Exercise input:

(* ===== verification/UserView.v ===== *)
(** * The user's view of a sequence of entries

    The specification of db/db_iter and of the reads of the database: the
    entries a user sees at a sequence number, among entries sorted by internal
    key. *)

From Stdlib Require Import Sorted.
From stdpp Require Import sorting.
From S2P Require Import Prelude Comparator DbFormat MemTable Iterator.

Section ViewDefs.
Variable C : Comparator.
Variable snapshot : Z.

(** The entry of an iterator over internal keys. *)
Definition entry_kv (e : Entry) : kv := (entry_ikey e, e_value e).

Definition same_user_key (e e' : Entry) : bool :=
  bool_decide (Compare (Comparator := C) (e_user_key e') (e_user_key e) = Eq).

(** [e] is a value, visible, and no entry before it is a visible one of the
    same user key. *)
Definition is_head (before : list Entry) (e : Entry) : bool :=
  (e_seq e <=? snapshot) && bool_decide (e_type e = kTypeValue) &&
  negb (existsb (fun e' => (e_seq e' <=? snapshot) && same_user_key e e') before).

(** The keys and values a user sees at the snapshot. *)
Fixpoint user_view_from (before es : list Entry) : list kv :=
  match es with
  | [] => []
  | e :: es =>
      (if is_head before e then [(e_user_key e, e_value e)] else []) ++ user_view_from (before ++ [e]) es
  end.
Definition user_view (es : list Entry) : list kv := user_view_from [] es.

Definition entries_sorted (es : list Entry) : Prop := kvs_sorted (InternalKeyComparator C) (map entry_kv es).

End ViewDefs.

Section View.
Context {C : Comparator} {L : ComparatorLaws C}.
Variable snapshot : Z.
Notation same_user_key := (same_user_key C).
Notation is_head := (is_head C snapshot).
Notation user_view_from := (user_view_from C snapshot).
Notation user_view := (user_view C snapshot).
Notation entries_sorted := (entries_sorted C).

Lemma user_view_from_app b es es' :
  user_view_from b (es ++ es') = user_view_from b es ++ user_view_from (b ++ es) es'.
Proof.
  revert b. induction es as [|e es IH]; intros b; cbn; [by rewrite app_nil_r|].
  rewrite IH, <- !app_assoc. done.
Qed.

Context {es : list Entry} (Hok : Forall entry_ok es) (Hsorted : entries_sorted es).

Lemma entry_ok_at i e : es !! i = Some e -> entry_ok e.
Proof. intros E. by eapply Forall_lookup_1. Qed.

Lemma entry_before i j e e' :
  es !! i = Some e -> es !! j = Some e' -> (i < j)%nat ->
  Compare (Comparator := C) (e_user_key e) (e_user_key e') <> Gt /\
  (Compare (Comparator := C) (e_user_key e) (e_user_key e') = Eq -> e_seq e' <= e_seq e).
Proof.
  intros Hi Hj Hlt.
  assert (H : InternalKey_Compare C (entry_ikey e) (entry_ikey e') = Lt).
  { apply (kvs_sorted_lookup (C := InternalKeyComparator C) (map entry_kv es) i j _ (e_value e) _ (e_value e') Hsorted).
    - rewrite list_lookup_fmap, Hi. done.
    - rewrite list_lookup_fmap, Hj. done.
    - done. }
  unfold entry_ikey in H. pose proof (entry_ok_at _ _ Hi) as (H1 & _). pose proof (entry_ok_at _ _ Hj) as (H2 & _).
  rewrite InternalKey_Compare_encoded in H by done.
  destruct (Compare (e_user_key e) (e_user_key e')); [|done..]. split; [done|]. intros _.
  destruct (Z.compare_spec (e_seq e') (e_seq e)); [lia|lia|done].
Qed.

Lemma entry_before_le i j e e' :
  es !! i = Some e -> es !! j = Some e' -> (i <= j)%nat ->
  Compare (Comparator := C) (e_user_key e) (e_user_key e') <> Gt.
Proof.
  intros Hi Hj Hle. destruct (decide (i = j)) as [->|].
  - simplify_eq. by rewrite Compare_refl.
  - apply (entry_before i j); [done..|lia].
Qed.

(** Entry [i] is in the view. *)
Definition head (i : nat) : Prop := exists e, es !! i = Some e /\ is_head (take i es) e = true.

Lemma head_spec i e :
  es !! i = Some e ->
  head i <-> e_seq e <= snapshot /\ e_type e = kTypeValue /\
    forall j e', (j < i)%nat -> es !! j = Some e' -> e_seq e' <= snapshot ->
      Compare (Comparator := C) (e_user_key e') (e_user_key e) <> Eq.
Proof.
  intros E. unfold head, is_head. split.
  - intros (e0 & E0 & H). simplify_eq. apply andb_prop in H as [[H1%Z.leb_le H2%bool_decide_eq_true]%andb_prop H3].
    split; [done|]. split; [done|]. intros j e' Hj Ej Hv Heq. apply negb_true_iff in H3.
    apply not_true_iff_false in H3. apply H3, existsb_exists. exists e'. split.
    + apply list_elem_of_In, list_elem_of_lookup. exists j. by apply lookup_take_Some.
    + apply andb_true_intro. split; [by apply Z.leb_le|by apply bool_decide_eq_true].
  - intros (H1 & H2 & H3). exists e. split; [done|].
    rewrite (proj2 (Z.leb_le _ _) H1), (bool_decide_true _ H2). cbn. apply negb_true_iff, not_true_iff_false.
    intros (e' & [j Hj]%list_elem_of_In%list_elem_of_lookup & [Hv%Z.leb_le Hk%bool_decide_eq_true]%andb_prop)%existsb_exists.
    apply lookup_take_Some in Hj as [Ej Hlt]. by apply (H3 j e').
Qed.

(** The number of entries of the view before entry [p]. *)
Definition vcount (p : nat) : nat := length (user_view (take p es)).

Lemma view_split p e :
  es !! p = Some e ->
  user_view es = user_view (take p es) ++ (if is_head (take p es) e then [(e_user_key e, e_value e)] else []) ++
    user_view_from (take (p + 1) es) (drop (p + 1) es).
Proof.
  intros E. rewrite <- (take_drop_middle _ _ _ E) at 1. unfold user_view.
  rewrite user_view_from_app. cbn. by rewrite Nat.add_1_r, (take_S_r _ _ _ E).
Qed.

Lemma view_at_head p e :
  es !! p = Some e -> head p -> user_view es !! vcount p = Some (e_user_key e, e_value e).
Proof.
  intros E (e' & E' & Hh). rewrite E in E'. injection E' as <-. rewrite (view_split p e E), Hh. unfold vcount.
  by rewrite lookup_app_r, Nat.sub_diag by lia.
Qed.

Lemma vcount_step p :
  (p < length es)%nat -> (vcount p <= vcount (p + 1))%nat /\ (~ head p -> vcount (p + 1) = vcount p) /\
    (head p -> vcount (p + 1) = (vcount p + 1)%nat).
Proof.
  intros [e E]%lookup_lt_is_Some_2. unfold vcount. rewrite Nat.add_1_r, (take_S_r _ _ _ E). unfold user_view.
  rewrite user_view_from_app, length_app. cbn [user_view_from app]. rewrite app_nil_r.
  destruct (is_head (take p es) e) eqn:Eh.
  - cbn. split; [lia|]. split; [|lia]. intros H. destruct H. by exists e.
  - cbn. split; [lia|]. split; [lia|]. intros (e' & E' & H'). simplify_eq. congruence.
Qed.

Lemma vcount_none a b :
  (a <= b <= length es)%nat -> (forall j, (a <= j < b)%nat -> ~ head j) -> vcount b = vcount a.
Proof.
  intros [Hab Hb] H. induction Hab as [|b Hab IH]; [done|].
  destruct (vcount_step b ltac:(lia)) as (_ & Hs & _). rewrite <- Nat.add_1_r, Hs by (apply H; lia).
  apply IH; [lia|]. intros j Hj. apply H. lia.
Qed.

Lemma vcount_end : vcount (length es) = length (user_view es).
Proof. unfold vcount. by rewrite firstn_all. Qed.

Lemma vcount_0 : vcount 0 = 0%nat.
Proof. done. Qed.

Lemma vcount_mono a b : (a <= b <= length es)%nat -> (vcount a <= vcount b)%nat.
Proof.
  intros [Hab Hb]. induction Hab as [|b Hab IH]; [done|].
  destruct (vcount_step b ltac:(lia)) as (Hs & _). rewrite <- Nat.add_1_r. specialize (IH ltac:(lia)). lia.
Qed.

Lemma head_vcount_lt p : head p -> (vcount p < length (user_view es))%nat.
Proof. intros Hh. pose proof Hh as (e & E & _). eapply lookup_lt_Some, view_at_head; done. Qed.

(** A later head is of a larger user key. *)
Lemma head_later p q e e' :
  es !! p = Some e -> es !! q = Some e' -> (p < q)%nat -> e_seq e <= snapshot -> head q ->
  Compare (Comparator := C) (e_user_key e) (e_user_key e') = Lt.
Proof.
  intros Ep Eq Hlt Hv Hh. apply (head_spec q e' Eq) in Hh as (_ & _ & Hh).
  pose proof (Hh p e Hlt Ep Hv). pose proof (proj1 (entry_before p q e e' Ep Eq Hlt)).
  by destruct (Compare (e_user_key e) (e_user_key e')).
Qed.

(** Every entry of the view is that of a head. *)
Lemma view_lookup i : (i < length (user_view es))%nat -> exists p, head p /\ vcount p = i.
Proof.
  rewrite <- vcount_end. generalize (le_n (length es)). generalize (length es) at 1 3. intros n.
  induction n as [|n IH]; intros Hn Hi; [by rewrite vcount_0 in Hi; lia|].
  destruct (vcount_step n ltac:(lia)) as (_ & H0 & H1). rewrite Nat.add_1_r in *.
  destruct (decide (vcount n = i)) as [Hv|Hv].
  - exists n. split; [|done]. destruct (lookup_lt_is_Some_2 es n ltac:(lia)) as [e E].
    destruct (is_head (take n es) e) eqn:Eh; [by exists e|]. rewrite H0 in Hi; [lia|].
    intros (e' & E' & H'). simplify_eq. congruence.
  - apply IH; [lia|]. destruct (lookup_lt_is_Some_2 es n ltac:(lia)) as [e E].
    destruct (is_head (take n es) e) eqn:Eh.
    + rewrite H1 in Hi by (by exists e). lia.
    + rewrite H0 in Hi; [lia|]. intros (e' & E' & H'). simplify_eq. congruence.
Qed.

Lemma entry_before_type i j e e' :
  es !! i = Some e -> es !! j = Some e' -> (i < j)%nat ->
  Compare (Comparator := C) (e_user_key e) (e_user_key e') = Eq -> e_seq e' = e_seq e -> e_type e' = kTypeDeletion.
Proof.
  intros Hi Hj Hlt Hk Hs.
  pose proof (kvs_sorted_lookup (C := InternalKeyComparator C) (map entry_kv es) i j (entry_ikey e) (e_value e)
    (entry_ikey e') (e_value e') Hsorted) as H.
  rewrite !list_lookup_fmap, Hi, Hj in H. specialize (H eq_refl eq_refl Hlt).
  change (InternalKey_Compare C (entry_ikey e) (entry_ikey e') = Lt) in H. unfold entry_ikey in H.
  pose proof (entry_ok_at _ _ Hi) as (H1 & _). pose proof (entry_ok_at _ _ Hj) as (H2 & _).
  rewrite InternalKey_Compare_encoded, Hk, Hs, Z.compare_refl in H by done.
  by destruct (e_type e), (e_type e').
Qed.

(** The view: the newest visible entry of each user key, if it is a value. *)
Lemma user_view_elem k v :
  (k, v) ∈ user_view es <->
  exists e, newest_visible (C := C) (e_user_key e) snapshot es e /\ e_type e = kTypeValue /\ k = e_user_key e /\ v = e_value e.
Proof.
  split.
  - intros [i Hi]%list_elem_of_lookup. destruct (view_lookup i) as (p & Hh & Hp); [by eapply lookup_lt_Some|].
    pose proof Hh as (e & E & _). pose proof (view_at_head p e E Hh) as Hv. rewrite Hp, Hi in Hv. injection Hv as -> ->.
    pose proof (proj1 (head_spec p e E) Hh) as (Hvis & Ht & Hf).
    exists e. split; [|done]. split; [by eapply list_elem_of_lookup_2|]. split; [by split; [apply Compare_refl|]|].
    intros e' [j Ej]%list_elem_of_lookup [Hk' Hs']. destruct (Nat.lt_trichotomy j p) as [Hlt|[->|Hgt]].
    + destruct (Hf j e' Hlt Ej Hs'). by apply Compare_eq_sym.
    + by simplify_eq.
    + by apply (entry_before p j e e' E Ej Hgt).
  - intros (e & (Hin & (_ & Hvis) & Hnew) & Ht & -> & ->). apply list_elem_of_lookup in Hin as [p E].
    eapply list_elem_of_lookup_2, (view_at_head p e E). apply (head_spec p e E). split; [done|]. split; [done|].
    intros j e' Hj Ej Hs' Hk. pose proof (proj2 (entry_before j p e' e Ej E Hj) Hk) as H1.
    pose proof (Hnew e' ltac:(by eapply list_elem_of_lookup_2) ltac:(split; [by apply Compare_eq_sym|done])) as H2.
    pose proof (entry_before_type j p e' e Ej E Hj Hk ltac:(lia)). congruence.
Qed.

Lemma user_view_sorted : kvs_sorted C (user_view es).
Proof.
  apply kvs_sorted_of_lookup. intros i j x y Hi Hj Hlt.
  destruct (view_lookup i) as (p & Hp & Ep); [by eapply lookup_lt_Some|].
  destruct (view_lookup j) as (q & Hq & Eq); [by eapply lookup_lt_Some|].
  pose proof Hp as (e & Ee & _). pose proof Hq as (e' & Ee' & _).
  rewrite <- Ep, (view_at_head p e Ee Hp) in Hi. rewrite <- Eq, (view_at_head q e' Ee' Hq) in Hj. simplify_eq.
  assert (Hpq : (p < q)%nat).
  { apply Nat.nle_gt. intros Hle. apply lookup_lt_Some in Ee. pose proof (vcount_mono q p ltac:(lia)). lia. }
  pose proof (proj1 (head_spec p e Ee) Hp) as (Hv & _). by apply (head_later p q e e').
Qed.
End View.

(** From entry [p] of the view to the next. *)
Lemma next_from p e c s i :
  es !! p = Some e -> head p -> (c <= p + 1)%nat -> invisible c p -> saved_key_ s = e_user_key e -> base_ok s ->
  direction_ s = kForward -> P (iter_ s) c -> i = (vcount p + 1)%nat ->
  exists s', (if negb (it_Valid (iter_ s)) then Some (with_saved [] (saved_value_ s) (with_valid false s))
              else FindNextUserEntry C snapshot fuel true s) = Some s' /\ db_iter_pos s' i.
Proof.
  intros E Hh Hc Hinvis Hsk Hb Hd Hp ->. destruct (head_step p Hh) as [Hvc Hpl].
  pose proof (pos_le (C := IC) _ _ Hp) as Hle. rewrite length_map in Hle.
  pose proof (proj1 (head_spec (C := C) snapshot p e E) Hh) as (Hvis & _ & Hfirst).
  destruct (decide (c = length es)) as [->|Hne].
  { rewrite (proj2 (pos_invalid _ _ Hp) eq_refl). eexists. split; [done|]. split; [done|]. left.
    split; [done|]. split; [|eauto]. rewrite <- Hvc, <- (vcount_end (C := C) snapshot (es := es)). f_equal. lia. }
  pose proof (pos_live _ _ Hp ltac:(lia)) as Hv. rewrite Hv. cbn [negb]. unfold FindNextUserEntry.
  rewrite Hv, Hd, bool_decide_true by done. cbn [andb].
  (* visible entries from [c] on are at [p] or after *)
  assert (Hge : forall q e', (c <= q)%nat -> es !! q = Some e' -> e_seq e' <= snapshot -> (p <= q)%nat).
  { intros q e0 Hq E0 Hv0. apply Nat.nlt_ge. intros Hlt. pose proof (Hinvis q e0 ltac:(lia) E0). lia. }
  destruct (find_next_spec fuel c true s (Some (e_user_key e))) as (s' & -> & Hf); [done|lia|done| |lia|].
  { intros q e0 Hq E0 Hv0. pose proof (Hge q e0 Hq E0 Hv0) as Hpq. rewrite Hsk. split.
    - split; [intros [_ H]; by left|]. intros [H|(j & ej & Hj & Ej & Hvj & Hk)]; [done|]. split; [done|].
      destruct (decide (j = p)) as [->|Hjp].
      + simplify_eq. by rewrite (Compare_eq_sym _ _ Hk).
      + exfalso. assert (Hjlt : (j < p)%nat) by lia. apply (Hfirst j ej Hjlt Ej Hvj).
        pose proof (entry_before_le (C := C) Hok Hsorted j p ej e Ej E ltac:(lia)) as H1.
        pose proof (entry_before_le (C := C) Hok Hsorted p q e e0 E E0 Hpq) as H2.
        rewrite <- (Compare_eq_r _ _ (e_user_key e) Hk), (Compare_antisym (e_user_key ej)) in H2.
        by destruct (KCompare (e_user_key ej) (e_user_key e)).
    - intros b [= <-]. by apply (entry_before_le (C := C) Hok Hsorted p q e e0). }
  exists s'. split; [done|]. apply (found_next_pos c _ s s' _ Hd Hf).
  intros q Hcq Hql Hskip Hstop Hq.
  assert (Hpq : (p < q)%nat).
  { destruct Hq as [->|Hq]; [done|]. pose proof Hq as (eq & Eeq & _).
    pose proof (proj1 (head_spec (C := C) snapshot q eq Eeq) Hq) as (Hvq & _).
    pose proof (Hge q eq Hcq Eeq Hvq). destruct (decide (p = q)) as [<-|]; [|lia].
    rewrite E in Eeq. injection Eeq as <-. destruct (Hstop e E Hq). cbn. by rewrite Compare_refl. }
  rewrite <- Hvc. apply no_heads_vcount; [lia|]. intros j Hj Hhj. pose proof Hhj as (ej & Ej & _).
  pose proof (head_later (C := C) snapshot Hok Hsorted p j e ej E Ej ltac:(lia) Hvis Hhj) as Hlt.
  pose proof (Hskip j ej ltac:(lia) Ej Hhj) as Hp'. cbn in Hp'. rewrite (Compare_antisym (e_user_key e)), Hlt in Hp'. done.
Qed.

Lemma db_iter_next s i :
  db_iter_pos s i -> (i < length view)%nat ->
  exists s', DBIter_Next C snapshot fuel s = Some s' /\ db_iter_pos s' (i + 1).
Proof.
  intros [Hb [(_ & -> & _)|(Hv & p & e & E & Hh & -> & Hd)]] Hi; [lia|]. unfold DBIter_Next. rewrite Hv. cbn [negb].
  destruct (head_step p Hh) as [Hvc Hpl]. destruct (direction_ s) eqn:Ed.
  - destruct (pos_entry _ _ Hd Hpl) as (e' & E' & _ & -> & _). rewrite E in E'. injection E' as <-.
    destruct (iter_next_at _ _ Hd Hpl) as (it & -> & Hit & _). cbn [mbind option_bind].
    apply (next_from p e (p + 1) (with_iter it (SaveKey (ExtractUserKey (entry_ikey e)) s)));
      [done|done|done| |apply ExtractUserKey_InternalKey|done|done|done|done].
    intros j ej Hj. lia.
  - destruct Hd as (Hk & Hval & k & [Hkl Hpos] & Hkp & Hinv).
    assert (exists it, (if negb (it_Valid (iter_ s)) then it_SeekToFirst (iter_ s) else it_Next (iter_ s)) = Some it /\ P it k)
      as (it & -> & Hit).
    { destruct (Nat.eqb_spec k 0) as [->|Hk0].
      - rewrite (proj2 (pos_invalid _ _ Hpos) eq_refl). by apply (pos_first (C := IC) _ _ Hpos).
      - rewrite (pos_live _ _ Hpos) by lia. cbn [negb].
        destruct (iter_next_at _ _ Hpos ltac:(lia)) as (it & E' & Hit & _). exists it. split; [done|].
        by replace (k - 1 + 1)%nat with k in Hit by lia. }
    cbn [mbind option_bind].
    apply (next_from p e k (with_iter it (with_direction kForward s))); try done. lia.
Qed.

Assignment: Only the lines above from the one with "- intros (H1" up to and including the one with "rewrite (proj2 (Z.leb_le" should be repeated, exactly as written.

Exercise output:
  - intros (H1 & H2 & H3). exists e. split; [done|].
    rewrite (proj2 (Z.leb_le _ _) H1), (bool_decide_true _ H2). cbn. apply negb_true_iff, not_true_iff_false.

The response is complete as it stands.